● **Work to complete**
The expected answer is the set of lines in the data below between the line holding "AUTO_DEPRECATED_NOTE_PREFIX." and the line holding "Definition by_sha : Pack", inclusive, written out exactly.

● **Dataset records**
******************************

(* ===== verification/RestoreLinks.v ===== *)
(** * Symlinks and names in a restore

    What becomes of a symlink node, for every target; and two trees that reach outside the
    directory they are restored into. *)

From S2P Require Import Prelude PyString PyText Json Effects Posix Restore RestoreProps Demo.
Open Scope string_scope.
Open Scope list_scope.
Open Scope Z_scope.

Lemma resolve_errors f p e : resolve f p = Err e -> e = RuntimeError.
Proof.
  unfold resolve. generalize MAX_LINKS as links. intros links. generalize ([] : path) as base. revert p.
  induction links as [|links IH]; intros p base; revert base; induction p as [|c p IHp]; intros base; cbn [realpath];
    try done; rewrite bind_Ok.
  all: destruct (String.eqb c ".."); [apply IHp|].
  all: destruct (lookup_entry f (base ++ [c])) as [[]|]; try apply IHp.
  - by intros [= <-].
  - apply IH.
Qed.

(** C37.  A symlink node at a free place is made exactly when its target is relative and
    resolves, at that moment, into the directory of the link itself; a relative target
    that resolves elsewhere is left out and recorded, be it in another directory of the
    same restore; an absolute target is left out without a record, and a loop of links
    ends the restore. *)
Theorem symlink_policy {W} (read_blob : json -> eff W bytes) b64decode_text iso_timestamp strict progress
    recurse dir j name t (s : rstate W) :
  getitem j "name" = Ok (JString name) -> get_or j "type" (JString "file") = Ok (JString "symlink") ->
  get_or j "linktarget" (JString "") = Ok (JString t) ->
  name_ok name -> t <> "" -> real_dir (rs_fs s) dir -> look (rs_fs s) (dir ++ [name]) = None ->
  restore_node read_blob b64decode_text iso_timestamp strict progress recurse dir j s =
  if is_absolute t then (Ok tt, s)
  else match resolve (rs_fs s) (dir ++ components t) with
       | Err _ => (Err RuntimeError, s)
       | Ok q =>
           (Ok tt, if bool_decide (dir `prefix_of` q) then set_fs (set_entry (rs_fs s) (dir ++ [name]) (Link t)) s
                   else add_failures [SkippedSymlink (dir ++ [name]) t] s)
       end.
Proof.
  intros Hn Hty Ht (Hp & Hne & Hdots) Htne Hd Hl. unfold restore_node. rewrite Hn, Hty.
  rewrite (eff_bind_Ok _ _ s (JString name) s), (eff_bind_Ok _ _ s (JString "symlink") s),
    (eff_bind_Ok _ _ s name s) by done.
  cbn zeta. rewrite Hp, bool_decide_false, String.eqb_refl by done. cbn [negb orb].
  rewrite !(bool_decide_false (JString "symlink" = _)), bool_decide_true by done.
  unfold restore_symlink_node. rewrite Ht, List.removelast_last.
  set (h := fun e : exn => _). unfold handle. rewrite (eff_bind_Ok _ _ s (JString t) s), (eff_bind_Ok _ _ s t s) by done.
  destruct (is_absolute t); [done|]. rewrite (eff_bind_Ok _ _ s (rs_fs s) s), (resolve_real _ _ Hd) by done.
  destruct (resolve (rs_fs s) (dir ++ components t)) as [q|e] eqn:Er.
  2:{ apply resolve_errors in Er as ->. rewrite (eff_bind_Err _ _ s RuntimeError s) by done. done. }
  rewrite (eff_bind_Ok _ _ s q s), (eff_bind_Ok _ _ s dir s) by done.
  destruct (bool_decide (dir `prefix_of` q)); cbn [negb]; [|done].
  destruct (absent_child _ _ _ Hd Hdots Hl) as [-> ->]. cbn [orb].
  rewrite (eff_bind_Ok _ _ s tt s) by done. unfold fs_call. by rewrite symlink_child.
Qed.

(** ** Two trees *)

(** A reader of trees by table, where the document [n] is the tree [n]. *)
Definition trees_json (trees : list json) (data : bytes) : res json :=
  match data with [n] => of_option ValueError (trees !! Z.to_nat n) | _ => Err ValueError end.
Definition trees_reader (trees : list json) (id : json) : eff unit bytes :=
  lift (match id with
        | JString id => match py_int id with
                        | Ok n => if n <? len trees then Ok [n] else Ok [100; n]
                        | Err e => Err KeyError
                        end
        | _ => Err TypeError
        end).
Definition restore_trees (trees : list json) : res unit * rstate unit :=
  _restore_tree (trees_reader trees) (trees_json trees) demo_b64 no_time false false 10 (JString "0") ["home"]
    (start tt demo_fs).

(** A symlink that is accepted can point outside the target once the restore is done:
    its target is resolved when the link is made, and a later link on its way changes
    where it leads.  The restore ends without a failure. *)
Theorem accepted_link_escapes :
  let trees := [tree_of [link_node "l" "x/y/../.."; dir_node "x" "1"]; tree_of [link_node "y" "."]] in
  let '(r, s) := restore_trees trees in
  r = Ok tt /\ rs_failures s = [] /\ look (rs_fs s) ["home"; "l"] = Some (VLink "x/y/../..") /\
  resolve (rs_fs s) ["home"; "l"] = Ok [].
Proof. vm_compute. auto. Qed.

(** A directory node named ".." passes the check of names, and what is in it is restored
    beside the target instead of inside. *)
Theorem dotdot_name_escapes :
  let trees := [tree_of [dir_node ".." "1"]; tree_of [file_node "passwd" ["7"]]] in
  let '(r, s) := restore_trees trees in
  r = Ok tt /\ rs_failures s = [] /\ look (rs_fs s) ["passwd"] = Some (VFile [100; 7]).
Proof. vm_compute. auto. Qed.

(** A link between two directories of the same restore is left out. *)
Example sibling_link_left_out :
  let trees := [tree_of [dir_node "a" "1"; dir_node "b" "2"];
                tree_of [file_node "f" ["7"]]; tree_of [link_node "f" "../a/f"]] in
  let '(r, s) := restore_trees trees in
  r = Ok tt /\ rs_failures s = [SkippedSymlink ["home"; "b"; "f"] "../a/f"] /\
  look (rs_fs s) ["home"; "b"; "f"] = None.
Proof. vm_compute. auto. Qed.

Lemma demo_home_real : real_dir demo_fs ["home"].
Proof.
  split; [repeat constructor; discriminate|]. intros q [k Hk].
  destruct q as [|c [|c' q]]; [reflexivity| |discriminate Hk]. injection Hk as <- _. vm_compute. reflexivity.
Qed.
Lemma symlink_policy_witness :
  restore_node demo_reader demo_b64 no_time false true (fun _ _ => mret tt) ["home"] (link_node "l" "../etc")
    (start tt demo_fs) = (Ok tt, add_failures [SkippedSymlink ["home"; "l"] "../etc"] (start tt demo_fs)).
Proof.
  rewrite (symlink_policy demo_reader demo_b64 no_time false true (fun _ _ => mret tt) ["home"]
    (link_node "l" "../etc") "l" "../etc" (start tt demo_fs) eq_refl eq_refl eq_refl).
  - vm_compute. reflexivity.
  - repeat split; try (vm_compute; reflexivity); discriminate.
  - discriminate.
  - exact demo_home_real.
  - vm_compute. reflexivity.
Defined.
Lemma open_write_under f p f' i :
  inside f -> under p -> open_write f p = Ok (f', i) -> kept f f' /\ owned f' i.
Proof.
  intros Hf Hp H. unfold open_write in H. destruct (follow f p) as [q|] eqn:E; [|done].
  apply follow_under in E as ->; [|done..]. rewrite bind_Ok in H.
  destruct (lookup_entry f p) as [[|j|t]|] eqn:El; try done.
  - injection H as <- <-. destruct (owned_under f p j Hf Hp El) as [Hs Ho]. split.
    + by apply inside_set_inode.
    + split; [cbn; by rewrite lookup_insert_eq|done].
  - injection H as <- <-. set (j := fresh _).
    assert (forall q, entries_ f !! q = Some (File j) -> False) as Hfr.
    { intros q Hq. destruct (inside_ok f Hf q j Hq) as [x Hx].
      apply (is_fresh (dom (inodes f))). apply elem_of_dom. eauto. }
    assert (kept f (FS (entries_ f) (<[j := []]> (inodes f)))) as Hk.
    { apply inside_set_inode; [done|]. intros q Hq. by destruct (Hfr q). }
    split.
    + apply (kept_trans _ _ _ Hk). intros Hf1.
      apply (inside_set_entry _ Hf1 p (File j)); [apply Hp| |].
      * unfold look. change (lookup_entry (FS _ _) p) with (lookup_entry f p). by rewrite El.
      * split; [cbn; by rewrite lookup_insert_eq|]. intros q Hq. by destruct (Hfr q).
    + split; [cbn; by rewrite lookup_insert_eq|]. intros q Hq. cbn in Hq.
      apply lookup_insert_Some in Hq as [[<- _]|[_ Hq]]; [apply Hp|by destruct (Hfr q)].
Qed.
Lemma append_owned f i chunk : inside f -> owned f i -> kept f (append_file f i chunk) /\ owned (append_file f i chunk) i.
Proof.
  intros Hf [[old Hs] Ho].
  assert (append_file f i chunk = FS (entries_ f) (<[i := old ++ chunk]> (inodes f))) as ->.
  { unfold append_file. f_equal. apply map_eq. intros k. destruct (decide (i = k)) as [->|Hne].
    - by rewrite lookup_alter_eq, lookup_insert_eq, Hs.
    - by rewrite lookup_alter_ne, lookup_insert_ne. }
  split; [by apply inside_set_inode|]. split; [cbn; by rewrite lookup_insert_eq|done].
Qed.
Lemma unlink_under b f p f' : inside f -> under p -> unlink b f p = Ok f' -> kept f f'.
Proof.
  intros Hf Hp H. unfold unlink in H. destruct (locate f p) as [q|e] eqn:E.
  - apply locate_under in E as ->; [|done..].
    destruct (lookup_entry f p) as [[|i|t]|] eqn:El; try done.
    + injection H as <-. apply inside_remove_entry; [done|apply Hp|by eapply lookup_look].
    + injection H as <-. apply inside_remove_entry; [done|apply Hp|by eapply lookup_look].
    + destruct b; [injection H as <-; by apply kept_refl|done].
  - destruct e; try done. destruct b; [injection H as <-; by apply kept_refl|done].
Qed.
Lemma no_link_under f p t : inside f -> under p -> lookup_entry f p <> Some (Link t).
Proof.
  intros Hf [Hp _] Hl. apply (inside_nolink f Hf p t Hp). unfold look. by rewrite Hl.
Qed.
Lemma os_link_under f src p f' : inside f -> under src -> under p -> os_link f src p = Ok f' -> kept f f'.
Proof.
  intros Hf Hs Hp H. unfold os_link in H. destruct (locate f src) as [q|] eqn:E; [|done].
  apply locate_under in E as ->; [|done..]. rewrite bind_Ok in H.
  destruct (locate f p) as [q|] eqn:E; [|done]. apply locate_under in E as ->; [|done..]. rewrite bind_Ok in H.
  destruct (lookup_entry f src) as [[|i|t]|] eqn:El; try done.
  - destruct (lookup_entry f p) eqn:Ep; [done|]. injection H as <-.
    apply inside_set_entry; [done|apply Hp|by rewrite (proj2 (look_none f p) Ep)|].
    apply (owned_under f src i Hf Hs El).
  - by destruct (no_link_under f src t Hf Hs).
Qed.
Lemma replace_under f src p f' : inside f -> under src -> under p -> replace f src p = Ok f' -> kept f f'.
Proof.
  intros Hf Hs Hp H. unfold replace in H. destruct (locate f src) as [q|] eqn:E; [|done].
  apply locate_under in E as ->; [|done..]. rewrite bind_Ok in H.
  destruct (locate f p) as [q|] eqn:E; [|done]. apply locate_under in E as ->; [|done..]. rewrite bind_Ok in H.
  destruct (lookup_entry f src) as [[|i|t]|] eqn:El; [done| |by destruct (no_link_under f src t Hf Hs)|done].
  assert (look f p <> Some VDir -> kept f (set_entry (remove_entry f src) p (File i))) as Hset.
  { intros Hpd. apply (kept_trans _ (remove_entry f src)).
    { apply inside_remove_entry; [done|apply Hs|by eapply lookup_look]. }
    intros Hf1. apply inside_set_entry; [done|apply Hp| |].
    - rewrite look_remove_entry by (intros ->; by cbn in El). by case_decide.
    - destruct (owned_under f src i Hf Hs El) as [Hi Ho]. split; [done|]. intros q Hq. cbn in Hq.
      apply lookup_delete_Some in Hq as [_ Hq]. by apply Ho. }
  destruct (lookup_entry f p) as [[|j|t]|] eqn:Ep; [done| | |].
  - destruct (decide (i = j)); injection H as <-; [by apply kept_refl|]. apply Hset. by eapply lookup_look.
  - by destruct (no_link_under f p t Hf Hp).
  - injection H as <-. apply Hset. by rewrite (proj2 (look_none f p) Ep).
Qed.
End inside.
(** [EXISTS (SELECT 1 FROM volume_packs vp JOIN volumes v ON v.volume_id =
    vp.volume_id WHERE vp.pack_id = i AND q)] *)
Definition on_volume (d : Catalog) (i : Z) (q : Volume -> bool) : bool :=
  exists_row (fun vp => sql_eq (vp_pack_id vp) i &&
    exists_row (fun v => sql_eq (volume_id v) (vp_volume_id vp) && q v) (volumes d))
    (volume_packs d).
Definition _HAS_DURABLE_LINK (d : Catalog) (p : Pack) : bool := on_volume d (pack_id p) is_durable.

(** Disc records of a volume. *)
Definition has_copies (d : Catalog) (v : Volume) : bool :=
  exists_row (fun c => sql_eq (vc_volume_id c) (volume_id v)) (volume_copies d).
Definition has_active_copy (d : Catalog) (v : Volume) : bool :=
  exists_row (fun c => sql_eq (vc_volume_id c) (volume_id v) && sql_eq (vc_status c) "ACTIVE")
    (volume_copies d).
Definition active_copy_count (d : Catalog) (v : Volume) : Z :=
  count_where (fun c => sql_eq (vc_volume_id c) (volume_id v) && sql_eq (vc_status c) "ACTIVE")
    (volume_copies d).
(** At least one ACTIVE disc, or no disc record at all (a legacy volume). *)
Definition live_by_discs (d : Catalog) (v : Volume) : bool :=
  has_active_copy d v || negb (has_copies d v).

(** ** Lost volumes *)

Definition starts_with_note_prefix (e : VolumeEvent) : bool :=
  sql_eq (String.substring 0 (String.length AUTO_DEPRECATED_NOTE_PREFIX) (detail e))
    AUTO_DEPRECATED_NOTE_PREFIX.

Definition _LOST_VOLUME_SQL (d : Catalog) (v : Volume) : bool :=
  has_copies d v && negb (has_active_copy d v) &&
  (is_durable v ||
   (sql_eq (status v) "DEPRECATED" &&
    exists_row (fun e => sql_eq (ev_volume_id e) (volume_id v) &&
                         sql_eq (event_type e) "NOTE" && starts_with_note_prefix e)
      (volume_events d))).

Definition get_lost_volume_ids (d : Catalog) : list Z :=
  volume_id <$> where_ (_LOST_VOLUME_SQL d) (volumes d).

Definition volume_display_status (v : Volume) (lost_ids : list Z) : string :=
  if sql_in (volume_id v) lost_ids then DISPLAY_STATUS_LOST else status v.

(** ** Archived and unarchived packs *)

(** [ORDER BY p.created_at] and the other orders of the queries. *)
Definition by_created : Pack -> Pack -> bool := by_key pack_created_at.
Definition by_sha : Pack -> Pack -> bool := by_key sha256.
Definition by_repo_sha : Pack -> Pack -> bool :=
  lex (fun x y => String.compare (repo_id x) (repo_id y)) by_sha.
Definition by_label : Volume -> Volume -> bool := by_key label.

(** The optional [repo_id] filter: an empty string is no filter. *)
Definition in_repo (repo : option string) (p : Pack) : bool :=
  match repo with
  | Some r => if sql_eq r EmptyString then true else sql_eq (repo_id p) r
  | None => true
  end.
Definition unarchived (d : Catalog) (p : Pack) : bool :=
  negb (is_pruned p) && negb (_HAS_DURABLE_LINK d p).

Definition get_unarchived_packs (d : Catalog) (repo : option string) : list Pack :=
  order_by by_created (where_ (fun p => unarchived d p && in_repo repo p) (packs d)).
Definition get_total_unarchived_bytes (d : Catalog) (repo : option string) : Z :=
  sumZ (size_bytes <$> where_ (fun p => unarchived d p && in_repo repo p) (packs d)).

******************************

● **Result of this exercise**
    AUTO_DEPRECATED_NOTE_PREFIX.

Definition _LOST_VOLUME_SQL (d : Catalog) (v : Volume) : bool :=
  has_copies d v && negb (has_active_copy d v) &&
  (is_durable v ||
   (sql_eq (status v) "DEPRECATED" &&
    exists_row (fun e => sql_eq (ev_volume_id e) (volume_id v) &&
                         sql_eq (event_type e) "NOTE" && starts_with_note_prefix e)
      (volume_events d))).

Definition get_lost_volume_ids (d : Catalog) : list Z :=
  volume_id <$> where_ (_LOST_VOLUME_SQL d) (volumes d).

Definition volume_display_status (v : Volume) (lost_ids : list Z) : string :=
  if sql_in (volume_id v) lost_ids then DISPLAY_STATUS_LOST else status v.

(** ** Archived and unarchived packs *)

(** [ORDER BY p.created_at] and the other orders of the queries. *)
Definition by_created : Pack -> Pack -> bool := by_key pack_created_at.
Definition by_sha : Pack -> Pack -> bool := by_key sha256.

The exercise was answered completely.